Lemma chown_keeps v cwd path uid gid : disk_wf (disk_of v) → keeps v (vfs_chown v cwd path uid gid).
Proof.
  intros Hwf. unfold vfs_chown. cbv zeta. destruct (reject_pseudo_mutation _); [|by apply keeps_same].
  destruct (realpath v _ true) as [real|]; [|by apply keeps_same]. rewrite node_mut_pair.
  destruct (raw_get v real) as [n|] eqn:Hget; [by apply same_kind_keeps with n|].
  apply keeps_same; [done|]. apply disk_node_mut.
Qed.

Lemma write_at_keeps v cwd path offset data : disk_wf (disk_of v) → 0 ≤ offset →
  run_keeps v (write_at v cwd path offset data).
Proof.
  intros Hwf Ho. unfold write_at.
  destruct (write_target v cwd path) as [target|] eqn:Ht; [|by apply keeps_same].
  apply write_target_not_root in Ht. destruct (checked_add64 _ _) as [end_|] eqn:Hend; [|by apply keeps_same].
  apply checked_add64_Some in Hend as [-> Hend]. rewrite node_mut_pair.
  destruct (raw_get v target) as [n|] eqn:Hget; [|by apply keeps_same]. simpl.
  destruct (nd_kind n) as [old| | |] eqn:Hk; try by apply keeps_same.
  destruct (usage_after_adding v _) as [used|] eqn:Hadd; [|by apply keeps_same].
  unfold usage_after_adding in Hadd. case_match eqn:Hlim; [done|]. injection Hadd as <-.
  destruct (sat_add64_below _ _ _ (limit_below v Hwf) Hlim) as [-> Hle].
  apply store_file_keeps with old; try done. rewrite write_content_length by done. unfold sat_sub. lia.
Qed.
◇ ◇ ◇ ◇ ◇
(TASK DETAILS): Please return the span of lines above that opens with the one containing "destruct (nd_kind n)" and closes with the final line, both included, exactly as written and nothing more.

(ANSWER FOR THE TASK):
  destruct (nd_kind n) as [old| | |] eqn:Hk; try by apply keeps_same.
  destruct (usage_after_adding v _) as [used|] eqn:Hadd; [|by apply keeps_same].
  unfold usage_after_adding in Hadd. case_match eqn:Hlim; [done|]. injection Hadd as <-.
  destruct (sat_add64_below _ _ _ (limit_below v Hwf) Hlim) as [-> Hle].
  apply store_file_keeps with old; try done. rewrite write_content_length by done. unfold sat_sub. lia.
Qed.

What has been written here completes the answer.